What you are asked to do: Please give back word for word the lines below, from the first one through the one with "intros Hp. unfold urls.reverse. py_unfold.".

Data listing:
(** Either a cache is bound or [get_cache] raises. *)
Lemma get_cache_cases (w : world) :
  (exists name st, bound_cache w name st) \/ (exists e, fst (filesystem.get_cache w) = Raise e).
Proof.
  unfold bound_cache, filesystem.get_cache. py_unfold.
  destruct (ORA2_FILEUPLOAD_CACHE_NAME (settings w)) as [n|]; [|right; eauto].
  destruct (caches w !! n) as [st|] eqn:Hc; [left; eauto|right; eauto].
Qed.

Lemma cache_get_insert_eq key e now (st : gmap string cache.entry) :
  cache.get key now (<[key := e]> st)
  = if bool_decide (now < cache.expires e) then Some (cache.value e) else None.
Proof. unfold cache.get. by rewrite lookup_insert_eq. Qed.

Lemma cache_get_insert_ne key key' e now (st : gmap string cache.entry) :
  key ≠ key' -> cache.get key' now (<[key := e]> st) = cache.get key' now st.
Proof. intros Hne. unfold cache.get. by rewrite lookup_insert_ne. Qed.

(* ===================================================================== *)
(** * URLs *)
(* ===================================================================== *)

Lemma reverse_world viewname key filename (w : world) :
  snd (urls.reverse viewname key filename w) = w.
Proof.
  unfold urls.reverse. py_unfold.
  destruct (bool_decide _); [|done].
  destruct filename; simpl.
  - by destruct (urls.match_key_filename _).
  - by destruct (urls.match_key _).
Qed.

Lemma reverse_prefix viewname key filename (w w' : world) :
  url_prefix w = url_prefix w' ->
  fst (urls.reverse viewname key filename w) = fst (urls.reverse viewname key filename w').
Proof.
  intros Hp. unfold urls.reverse. py_unfold.
  destruct (bool_decide _); [|done].
  destruct filename; simpl; rewrite Hp.
  - by destruct (urls.match_key_filename _).
  - by destruct (urls.match_key _).
Qed.

Lemma append_slash_nonempty (p s : string) : p +:+ s +:+ "/" ≠ "".
Proof.
  intros Hs. apply is_empty_true in Hs.
  rewrite !append_is_empty in Hs. simpl in Hs.
  by rewrite !andb_false_r in Hs.
Qed.

Lemma reverse_nonempty viewname key filename (w : world) :
  fst (urls.reverse viewname key filename w) ≠ Ok "".
Proof.
  unfold urls.reverse. py_unfold.
  destruct (bool_decide _); [|done].
  destruct filename; simpl.
  - destruct (urls.match_key_filename _); [|done]. simpl.
    intros [= Hs]. apply is_empty_true in Hs.
    rewrite !append_is_empty in Hs. simpl in Hs.
    by rewrite !andb_false_r in Hs.
  - destruct (urls.match_key _); [|done]. simpl.
    intros [= Hs]. by apply append_slash_nonempty in Hs.
Qed.

Section Backend_facts.
Context `{BaseBackend}.

Lemma _get_url_world key (w : world) : snd (filesystem._get_url key w) = w.
Proof.
  unfold filesystem._get_url.
  destruct (pystr.split1 _ _) as [|k [|f l]]; [done| |]; apply reverse_world.
Qed.

Lemma _get_url_prefix key (w w' : world) :
  url_prefix w = url_prefix w' ->
  fst (filesystem._get_url key w) = fst (filesystem._get_url key w').
Proof.
  intros Hp. unfold filesystem._get_url.
  destruct (pystr.split1 _ _) as [|k [|f l]]; [done| |]; by apply reverse_prefix.
Qed.

Lemma _get_url_nonempty key (w : world) : fst (filesystem._get_url key w) ≠ Ok "".
Proof.
  unfold filesystem._get_url.
  destruct (pystr.split1 _ _) as [|k [|f l]]; [done| |]; apply reverse_nonempty.
Qed.

Lemma _get_url_eta key (w : world) :
  filesystem._get_url key w = (fst (filesystem._get_url key w), w).
Proof.
  pose proof (_get_url_world key w).
  destruct (filesystem._get_url key w); simpl in *; congruence.
Qed.

(** ** Paths *)

Lemma _get_root_directory_path_world (w : world) :
  snd (filesystem._get_root_directory_path w) = w.
Proof.
  unfold filesystem._get_root_directory_path. py_unfold.
  destruct (ORA2_FILEUPLOAD_ROOT (settings w)) as [d|]; [|done].
  by destruct (pystr.is_empty d).
Qed.

Lemma _get_bucket_path_world (w : world) :
  snd (filesystem._get_bucket_path w) = w.
Proof.
  unfold filesystem._get_bucket_path, bind.
  pose proof (_get_root_directory_path_world w) as Hw.
  destruct (filesystem._get_root_directory_path w) as [[r|e] w']; simpl in *; subst; [|done].
  unfold lift, ask, ret. by destruct get_bucket_name.
Qed.

Lemma _get_data_path_world k (w : world) :
  snd (filesystem._get_data_path k w) = w.
Proof.
  unfold filesystem._get_data_path, bind.
  pose proof (_get_bucket_path_world w) as Hw.
  by destruct (filesystem._get_bucket_path w) as [[r|e] w']; simpl in *; subst.
Qed.

Lemma _get_file_path_world k (w : world) :
  snd (filesystem._get_file_path k w) = w.
Proof.
  unfold filesystem._get_file_path, bind.
  pose proof (_get_data_path_world k w) as Hw.
  by destruct (filesystem._get_data_path k w) as [[r|e] w']; simpl in *; subst.
Qed.

Lemma _get_file_path_eta k (w : world) :
  filesystem._get_file_path k w = (fst (filesystem._get_file_path k w), w).
Proof.
  pose proof (_get_file_path_world k w).
  destruct (filesystem._get_file_path k w); simpl in *; congruence.
Qed.

(** The three outcomes of [get_download_url]. *)
Lemma get_download_url_raise key (w : world) e :
  fst (filesystem._get_file_path (_get_key_name key) w) = Raise e ->
  filesystem.get_download_url key w = (Raise e, w).
Proof.
  intros Hp. unfold filesystem.get_download_url, bind.
  rewrite _get_file_path_eta, Hp. done.
Qed.

Lemma get_download_url_absent key (w : world) p :
  fst (filesystem._get_file_path (_get_key_name key) w) = Ok p ->
  disk w p = false ->
  filesystem.get_download_url key w = (Ok "", w).
Proof.
  intros Hp Hd. unfold filesystem.get_download_url, bind.
  rewrite _get_file_path_eta, Hp. unfold ask. by rewrite Hd.
Qed.

Lemma get_download_url_present key (w : world) p :
  fst (filesystem._get_file_path (_get_key_name key) w) = Ok p ->
  disk w p = true ->
  filesystem.get_download_url key w
  = (filesystem.make_download_url_available (_get_key_name key) DOWNLOAD_URL_TIMEOUT ;;
     filesystem._get_url key)%py w.
Proof.
  intros Hp Hd. unfold filesystem.get_download_url at 1. unfold bind at 1.
  rewrite _get_file_path_eta, Hp. unfold bind at 1, ask. by rewrite Hd.
Qed.

End Backend_facts.

(* ===================================================================== *)
(** * Grants *)
(* ===================================================================== *)

Lemma put_entry_twice name key e1 e2 d (w : world) :
  put_entry name key e2 (elapse d (put_entry name key e1 w))
  = put_entry name key e2 (elapse d w).
Proof.
  unfold put_entry, elapse, with_caches, with_clock. simpl. f_equal.
  apply map_eq. intros i. destruct (decide (i = name)) as [->|Hne].
  - rewrite !lookup_alter_eq. destruct (caches w !! name) as [st|]; simpl; [|done].
    by rewrite insert_insert_eq.
  - by rewrite !lookup_alter_ne.
Qed.

Lemma put_entry_with_disk name key e d (w : world) :
  put_entry name key e (with_disk d w) = with_disk d (put_entry name key e w).
Proof. reflexivity. Qed.

Lemma grant_elapse t d (w : world) :
  grant t (elapse d w) = {| cache.value := 1; cache.expires := clock w + d + t |}.
Proof. reflexivity. Qed.

(** What a check for one direction sees is the same before and after a grant
    for the other direction, at any time. *)
Lemma upload_grant_frames_download k k' t d (w : world) :
  fst (filesystem.is_download_url_available k'
         (elapse d (snd (filesystem.make_upload_url_available k t w))))
  = fst (filesystem.is_download_url_available k' (elapse d w)).
Proof.
  destruct (get_cache_cases w) as [(name & st & Hb)|[e He]].
  - rewrite (make_upload_bound _ _ _ _ _ Hb). simpl.
    pose proof (bound_cache_put_entry_same w name st
      (filesystem.get_upload_cache_key k) (grant t w) Hb) as Hb'.
    rewrite (is_download_bound _ _ _ _ (bound_cache_elapse _ _ _ d Hb')).
    rewrite (is_download_bound _ _ _ _ (bound_cache_elapse _ _ _ d Hb)).
    simpl. rewrite cache_get_insert_ne; [done|]. apply upload_download_keys_differ.
  - by rewrite (make_upload_unbound _ _ _ _ He).
Qed.

Lemma download_grant_frames_upload k k' t d (w : world) :
  fst (filesystem.is_upload_url_available k'
         (elapse d (snd (filesystem.make_download_url_available k t w))))
  = fst (filesystem.is_upload_url_available k' (elapse d w)).
Proof.
  destruct (get_cache_cases w) as [(name & st & Hb)|[e He]].
  - rewrite (make_download_bound _ _ _ _ _ Hb). simpl.
    pose proof (bound_cache_put_entry_same w name st
      (filesystem.get_download_cache_key k) (grant t w) Hb) as Hb'.
    rewrite (is_upload_bound _ _ _ _ (bound_cache_elapse _ _ _ d Hb')).
    rewrite (is_upload_bound _ _ _ _ (bound_cache_elapse _ _ _ d Hb)).
    simpl. rewrite cache_get_insert_ne; [done|].
    intros Heq. by apply (upload_download_keys_differ k' k).
  - by rewrite (make_download_unbound _ _ _ _ He).
Qed.

(** A check [d] seconds after a grant of [t] seconds. *)
Lemma is_upload_after_grant k t d (w : world) name st :
  bound_cache w name st ->
  fst (filesystem.is_upload_url_available k
         (elapse d (snd (filesystem.make_upload_url_available k t w))))
  = Ok (bool_decide (d < t)).
Proof.
  intros Hb. rewrite (make_upload_bound _ _ _ _ _ Hb). simpl.
  pose proof (bound_cache_put_entry_same w name st
    (filesystem.get_upload_cache_key k) (grant t w) Hb) as Hb'.
  rewrite (is_upload_bound _ _ _ _ (bound_cache_elapse _ _ _ d Hb')).
  simpl. rewrite cache_get_insert_eq. simpl. f_equal.
  destruct (decide (d < t)).
  - rewrite (bool_decide_eq_true_2 (d < t)) by done.
    rewrite (bool_decide_eq_true_2 (clock w + d < clock w + t)) by lia.
    by apply bool_decide_eq_true_2.
  - rewrite (bool_decide_eq_false_2 (d < t)) by done.
    rewrite (bool_decide_eq_false_2 (clock w + d < clock w + t)) by lia.
    apply bool_decide_eq_false_2. by intros Hn.
Qed.

Lemma is_download_after_grant k t d (w : world) name st :
  bound_cache w name st ->
  fst (filesystem.is_download_url_available k
         (elapse d (snd (filesystem.make_download_url_available k t w))))
  = Ok (bool_decide (d < t)).
Proof.
  intros Hb. rewrite (make_download_bound _ _ _ _ _ Hb). simpl.
  pose proof (bound_cache_put_entry_same w name st
    (filesystem.get_download_cache_key k) (grant t w) Hb) as Hb'.
  rewrite (is_download_bound _ _ _ _ (bound_cache_elapse _ _ _ d Hb')).
  simpl. rewrite cache_get_insert_eq. simpl. f_equal.
  destruct (decide (d < t)).
  - rewrite (bool_decide_eq_true_2 (d < t)) by done.
    rewrite (bool_decide_eq_true_2 (clock w + d < clock w + t)) by lia.
    by apply bool_decide_eq_true_2.
  - rewrite (bool_decide_eq_false_2 (d < t)) by done.
    rewrite (bool_decide_eq_false_2 (clock w + d < clock w + t)) by lia.
    apply bool_decide_eq_false_2. by intros Hn.
Qed.

(* ===================================================================== *)
(** * The authorization gate *)
(* ===================================================================== *)

Section Gate.
Context `{BaseBackend}.

(** C1. [get_download_url key] returns the empty text exactly when the
    content file of the key resolves to a path that is not on the disk at
    the time of the call. When the file is there and a cache is bound, the
    call stores a download grant that lasts [DOWNLOAD_URL_TIMEOUT] seconds
    and returns the URL that [_get_url] derives from the key. *)
Theorem get_download_url_empty_iff_absent key (w : world) :
  let key_name := _get_key_name key in
  (fst (filesystem.get_download_url key w) = Ok ""
   <-> exists p, fst (filesystem._get_file_path key_name w) = Ok p /\ disk w p = false)
  /\ (forall p name st,
        fst (filesystem._get_file_path key_name w) = Ok p ->
        disk w p = true ->
        bound_cache w name st ->
        filesystem.get_download_url key w
        = (fst (filesystem._get_url key w),
           put_entry name (filesystem.get_download_cache_key key_name)
             (grant DOWNLOAD_URL_TIMEOUT w) w)).
Proof.
  intros key_name. split; [split|].
  - intros Hr.
    destruct (fst (filesystem._get_file_path key_name w)) as [p|e] eqn:Hp.
    + exists p. split; [done|]. destruct (disk w p) eqn:Hd; [|done]. exfalso.
      rewrite (get_download_url_present key w p Hp Hd) in Hr.
      unfold bind in Hr.
      destruct (filesystem.make_download_url_available _ _ w) as [[[]|e] w']; [|done].
      by apply _get_url_nonempty in Hr.
    + by rewrite (get_download_url_raise key w e Hp) in Hr.
  - intros (p & Hp & Hd). by rewrite (get_download_url_absent key w p Hp Hd).
  - intros p name st Hp Hd Hb.
    rewrite (get_download_url_present key w p Hp Hd). unfold bind.
    rewrite (make_download_bound _ _ _ _ _ Hb).
    rewrite _get_url_eta. f_equal. by apply _get_url_prefix.
Qed.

Result of the exercise:
(** Either a cache is bound or [get_cache] raises. *)
Lemma get_cache_cases (w : world) :
  (exists name st, bound_cache w name st) \/ (exists e, fst (filesystem.get_cache w) = Raise e).
Proof.
  unfold bound_cache, filesystem.get_cache. py_unfold.
  destruct (ORA2_FILEUPLOAD_CACHE_NAME (settings w)) as [n|]; [|right; eauto].
  destruct (caches w !! n) as [st|] eqn:Hc; [left; eauto|right; eauto].
Qed.

Lemma cache_get_insert_eq key e now (st : gmap string cache.entry) :
  cache.get key now (<[key := e]> st)
  = if bool_decide (now < cache.expires e) then Some (cache.value e) else None.
Proof. unfold cache.get. by rewrite lookup_insert_eq. Qed.

Lemma cache_get_insert_ne key key' e now (st : gmap string cache.entry) :
  key ≠ key' -> cache.get key' now (<[key := e]> st) = cache.get key' now st.
Proof. intros Hne. unfold cache.get. by rewrite lookup_insert_ne. Qed.

(* ===================================================================== *)
(** * URLs *)
(* ===================================================================== *)

Lemma reverse_world viewname key filename (w : world) :
  snd (urls.reverse viewname key filename w) = w.
Proof.
  unfold urls.reverse. py_unfold.
  destruct (bool_decide _); [|done].
  destruct filename; simpl.
  - by destruct (urls.match_key_filename _).
  - by destruct (urls.match_key _).
Qed.

Lemma reverse_prefix viewname key filename (w w' : world) :
  url_prefix w = url_prefix w' ->
  fst (urls.reverse viewname key filename w) = fst (urls.reverse viewname key filename w').
Proof.
  intros Hp. unfold urls.reverse. py_unfold.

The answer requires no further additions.